The UK government will implement new context-specific mandatory debarments on national security grounds. This provision enables the government to prohibit suppliers posing a risk to national security from engaging in specific types of contracts.

Alex Burghart, the UK Cabinet Office Minister, emphasized the importance of continually strengthening central government rules regarding national security. Burghart expressed confidence that these additional measures would ensure a robust and modern procurement process that delivers for the British people.

The bill also introduces new regulations to facilitate government procurement during emergency situations, such as health pandemics. These rules ensure that contracting authorities can swiftly and transparently acquire vital goods when required.

According to the reports by Sky News,while the UK government has not specified the surveillance camera companies that will be affected, it has previously called for sanctions on the sale and use of cameras produced by Hikvision and Dahua, two partly state-owned Chinese firms.
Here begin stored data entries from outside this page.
(** The builtin [float] on an arbitrary field of the file; [None] stands
    for [ValueError].  The fields are any text, so the function is taken
    as it comes. *)
Variable builtin_float : string -> option float.

(** The list comprehension of [read_last_lowest]: the floats of the truthy
    fields, or the exception of the first field that is no float. *)
Fixpoint lows_of (rows : list csv_row) : outcome (list float) :=
  match rows with
  | [] => Returned []
  | row :: rest =>
      if field_truthy (field_lowest_price row) then
        match field_lowest_price row with
        | Some s =>
            match builtin_float s with
            | Some v =>
                match lows_of rest with
                | Returned lows => Returned (v :: lows)
                | Raised => Raised
                end
            | None => Raised
            end
        | None => Raised
        end
      else lows_of rest
  end.

(** [read_last_lowest] (lines 51-62): an exception anywhere in the [try]
    gives [None]. *)
Definition read_last_lowest (file : history_file) : option float :=
  match file with
  | Missing => None
  | Broken _ => None
  | Readable rows =>
      match lows_of rows with
      | Returned (x :: l) => Some (py_min x l)
      | Returned [] => None
      | Raised => None
      end
  end.

End HistoryStore.

(** ** monitor.py: one cycle of the loop *)

(** [last_state] when it is not the empty dictionary. *)
Record LastState : Type := {
  last_lowest_price : option float;
  last_num_listings : option Z;
  last_all_prices : list float
}.

(** What the loop carries from one cycle to the next.  [last_state] is
    [None] for the empty dictionary, which is falsy. *)
Record MonitorState : Type := {
  all_time_low : option float;
  last_state : option LastState
}.

(** The messages appended to [trigger_msgs], each with the values its
    format string interpolates. *)
Inductive alert : Type :=
| TargetHit (lp target_price : float)
| NewLow (effective_low : float) (old : option float)
| Posted (diff num_listings : Z)
| Sold (abs_diff num_listings : Z)
| PriceChange (up : bool) (last_lowest lp : float)
| MarketUpdate (lowest_5 : list float) (median_bottom_10 : float).

(** [[v for v in l if v is not None]]. *)
Fixpoint not_none (l : list (option float)) : list float :=
  match l with
  | [] => []
  | Some v :: rest => v :: not_none rest
  | None :: rest => not_none rest
  end.

(** [min(l, default=None)]. *)
Definition min_default (l : list float) : option float :=
  match l with
  | [] => None
  | x :: rest => Some (py_min x rest)
  end.

Definition effective_low_of (summary : PriceSummary) : option float :=
  min_default
    (not_none [lowest_price summary; computed_min_price summary]).

(** The tolerance [1e-9] and the threshold [0.01], as the doubles the
    interpreter reads. *)
Definition tolerance : float := 0x1.12e0be826d695p-30.
Definition threshold : float := 0x1.47ae147ae147bp-7.

Section Cycle.

Variable target_price : float.
Variable notify_on_new_low : bool.

(** The price target alert (lines 210-213). *)
Definition target_alerts (summary : PriceSummary) : list alert :=
  match lowest_price summary with
  | Some lp =>
      if (0 <? target_price) && (lp <=? target_price)
      then [TargetHit lp target_price] else []
  | None => []
  end.

(** The new all-time low alert (lines 216-225), with [all_time_low] after
    it. *)
Definition new_low_alerts (low : option float) (summary : PriceSummary)
  : list alert * option float :=
  if notify_on_new_low then
    match effective_low_of summary with
    | Some effective_low =>
        if match low with
           | None => true
           | Some l => effective_low <? l - tolerance
           end
        then ([NewLow effective_low low], Some effective_low)
        else ([], low)
    | None => ([], low)
    end
  else ([], low).

(** The change of the listing count (lines 228-242), inside the guard
    [last_state and num_listings is not None]. *)
Definition listing_alerts (last : option LastState)
  (summary : PriceSummary) : list alert :=
  match last, num_listings summary with
  | Some ls, Some n =>
      match last_num_listings ls with
      | Some last_num =>
          if negb (n =? last_num)%Z then
            let diff := (n - last_num)%Z in
            if (diff >? 0)%Z then [Posted diff n]
            else [Sold (Z.abs diff) n]
          else []
      | None => []
      end
  | _, _ => []
  end.

(** The change of the lowest price (lines 244-254), inside the same
    guard. *)
Definition price_alerts (last : option LastState)
  (summary : PriceSummary) : list alert :=
  match last, num_listings summary with
  | Some ls, Some _ =>
      match last_lowest_price ls, lowest_price summary with
      | Some last_lowest, Some lp =>
          if threshold <? abs (lp - last_lowest)
          then [PriceChange (last_lowest <? lp) last_lowest lp]
          else []
      | _, _ => []
      end
  | _, _ => []
  end.

(** [movement_detected] after the two rules. *)
Definition movement_detected (last : option LastState)
  (summary : PriceSummary) : bool :=
  negb (match listing_alerts last summary with [] => true | _ => false end)
  || negb (match price_alerts last summary with [] => true | _ => false end).

(** [l[:k] if len(l) >= k else l]. *)
Definition lowest (k : nat) (l : list float) : list float :=
  if (k <=? List.length l)%nat then firstn k l else l.

(** The market summary (lines 256-269).  The index [len // 2] is inside a
    list that is not empty, so the default of [nth] is never read. *)
Definition market_alerts (moved : bool) (summary : PriceSummary)
  : list alert :=
  match moved, all_prices summary with
  | true, _ :: _ =>
      let lowest_5 := lowest 5 (all_prices summary) in
      let bottom_10 := lowest 10 (all_prices summary) in
      match bottom_10 with
      | _ :: _ =>
          let median_bottom_10 :=
            nth (List.length bottom_10 / 2) (sorted bottom_10) 0 in
          [MarketUpdate lowest_5 median_bottom_10]
      | [] => []
      end
  | _, _ => []
  end.

(** The body of the loop of [main] after the page is parsed and the row
    appended (lines 193-276): [trigger_msgs] at the end of the cycle and the
    state the next cycle starts from. *)
Definition detect (st : MonitorState) (summary : PriceSummary)
  : list alert * MonitorState :=
  let (low_msgs, low) := new_low_alerts (all_time_low st) summary in
  let trigger_msgs :=
    target_alerts summary
      ++ low_msgs
      ++ listing_alerts (last_state st) summary
      ++ price_alerts (last_state st) summary
      ++ market_alerts (movement_detected (last_state st) summary) summary
  in
  (trigger_msgs,
   {| all_time_low := low;
      last_state :=
        Some {| last_lowest_price := lowest_price summary;
                last_num_listings := num_listings summary;
                last_all_prices := all_prices summary |} |}).

End Cycle.

(** ** Reading the messages of a cycle *)

Definition is_target_hit (a : alert) : bool :=
  match a with TargetHit _ _ => true | _ => false end.

Definition is_new_low (a : alert) : bool :=
  match a with NewLow _ _ => true | _ => false end.

Definition is_listing_change (a : alert) : bool :=
  match a with Posted _ _ | Sold _ _ => true | _ => false end.

Definition is_price_change (a : alert) : bool :=
  match a with PriceChange _ _ _ => true | _ => false end.

Definition is_market_update (a : alert) : bool :=
  match a with MarketUpdate _ _ => true | _ => false end.

(** The messages of one cycle. *)
Definition alerts_of (target_price : float) (notify_on_new_low : bool)
  (st : MonitorState) (summary : PriceSummary) : list alert :=
  fst (detect target_price notify_on_new_low st summary).

(** The state after one cycle. *)
Definition state_after (target_price : float) (notify_on_new_low : bool)
  (st : MonitorState) (summary : PriceSummary) : MonitorState :=
  snd (detect target_price notify_on_new_low st summary).

(** The listing count and the lowest price of the prior observation, when
    there is one. *)
Definition prior_count (st : MonitorState) : option Z :=
  match last_state st with
  | Some ls => last_num_listings ls
  | None => None
  end.

Definition prior_lowest (st : MonitorState) : option float :=
  match last_state st with
  | Some ls => last_lowest_price ls
  | None => None
  end.

(** ** The order of floats *)

(** A key that orders the floats that are no NaN: the class (negative
    infinity, negative, zero, positive, positive infinity), then exponent
    and mantissa, both reversed below zero. *)
Definition sf_key (s : spec_float) : option (Z * Z * Z) :=
  match s with
  | S754_nan => None
  | S754_zero _ => Some (0, 0, 0)%Z
  | S754_infinity false => Some (2, 0, 0)%Z
  | S754_infinity true => Some (-2, 0, 0)%Z
  | S754_finite false m e => Some (1, e, Zpos m)%Z
  | S754_finite true m e => Some (-1, - e, Zneg m)%Z
  end.

Definition fkey (x : float) : option (Z * Z * Z) := sf_key (Prim2SF x).

(** Lexicographic comparison of keys. *)
Definition key_compare (a b : Z * Z * Z) : comparison :=
  let '(a1, a2, a3) := a in
  let '(b1, b2, b3) := b in
  match (a1 ?= b1)%Z with
  | Eq => match (a2 ?= b2)%Z with
          | Eq => (a3 ?= b3)%Z
          | c => c
          end
  | c => c
  end.

Definition key_lt (a b : Z * Z * Z) : Prop :=
  let '(a1, a2, a3) := a in
  let '(b1, b2, b3) := b in
  (a1 < b1 \/ a1 = b1 /\ (a2 < b2 \/ a2 = b2 /\ a3 < b3))%Z.

Definition key_ltb (a b : Z * Z * Z) : bool :=
  match key_compare a b with Lt => true | _ => false end.

(** A float that is no NaN. *)
Definition ordered (x : float) : Prop := fkey x <> None.

(** [x <= y] as a relation. *)
Definition fle (x y : float) : Prop := (x <=? y) = true.

(** The float is no NaN and has the sign [sx]. *)
Definition has_sign (sx : bool) (s : spec_float) : bool :=
  match s with
  | S754_nan => false
  | S754_zero b | S754_infinity b | S754_finite b _ _ => Bool.eqb b sx
  end.

(** ** Rounding to the format *)

Section RoundingShapes.

Local Open Scope Z_scope.

Variables prec emax : Z.

(** What a rounding returns, from the mantissa [m3] and the exponent [e3]
    it ends with. *)
Definition round_result (sx : bool) (m3 e3 : Z) : spec_float :=
  match m3 with
  | Z0 => S754_zero sx
  | Zpos p =>
      if e3 <=? emax - prec then S754_finite sx p e3 else S754_infinity sx
  | Zneg _ => S754_nan
  end.
Lemma tidy_notify j s :
  is_Some (jobs s !! j) → tidy s → tidy (notifyWaitingClients j s).
Proof.
  intros [job Hjob] (Ht & Hw & Ha & Hn). unfold tidy.
  rewrite notifyWaitingClients_nextTimer, notifyWaitingClients_waitingClients.
  assert (∀ j', is_Some (jobs s !! j') → is_Some (jobs (notifyWaitingClients j s) !! j'))
    as Hmono by (intros j'; by rewrite notifyWaitingClients_jobs).
  assert (∀ t cb, timers (notifyWaitingClients j s) !! t = Some cb →
                  timers s !! t = Some cb ∧
                  t ∉ timeout <$> filter (λ w, jobId w = j) (waitingClients s)) as Hold.
  { intros t cb. unfold notifyWaitingClients. cbn [timers set_waitingClients].
    rewrite Hjob, notify_fold_timers_lookup. case_bool_decide; [done|]. auto. }
  split_and!.
  - intros t cb Hl. apply Hold in Hl as [Hl _]. destruct (Ht t cb Hl).
    split; [done|]. by apply (backed_mono cb s).
  - intros w Hin. apply list_elem_of_filter in Hin as [_ Hin]. destruct (Hw w Hin).
    split; [done|]. by apply (found_mono _ s).
  - intros t j' r' Hl. apply Hold in Hl as [Hl Hnot].
    destruct (Ha t j' r' Hl) as (w & Hin & Htw & Hjw & Hrw). exists w.
    split; [|done]. apply list_elem_of_filter. split; [|done].
    intros Hj. apply Hnot. rewrite <-Htw. apply list_elem_of_fmap_2.
    by apply list_elem_of_filter.
  - eapply sublist_NoDup; [exact Hn|]. apply fmap_sublist, sublist_filter.
Qed.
The concerns stem from privacy issues and allegations of their involvement in human rights abuses in China. 

In response to the UK government's potential action, Hikvision, a leading manufacturer of security equipment, stated that it views this as an escalation of the ongoing geopolitical tensions and technology bans. The company emphasized that the action does not pertain to the security of its products.

Concurrently, three prominent UK supermarkets, including Morrisons and Tesco, have taken a proactive stance by prohibiting the use of Chinese CCTV cameras in their stores. This decision stems from concerns surrounding security and ethical considerations.

Furthermore, the UK government has previously implemented measures such as the suspension of Chinese-owned social media platform TikTok from its devices in March of this year. In 2020, it also announced plans to ban Huawei from its 5G network.

In response, Beijing stated its firm opposition to employing the notion of national security to impede Chinese companies in the UK. The Chinese Embassy's spokesperson urged the UK to refrain from political manipulation and to provide a fair, just, and non-discriminatory environment for the normal operation of Chinese companies in the UK.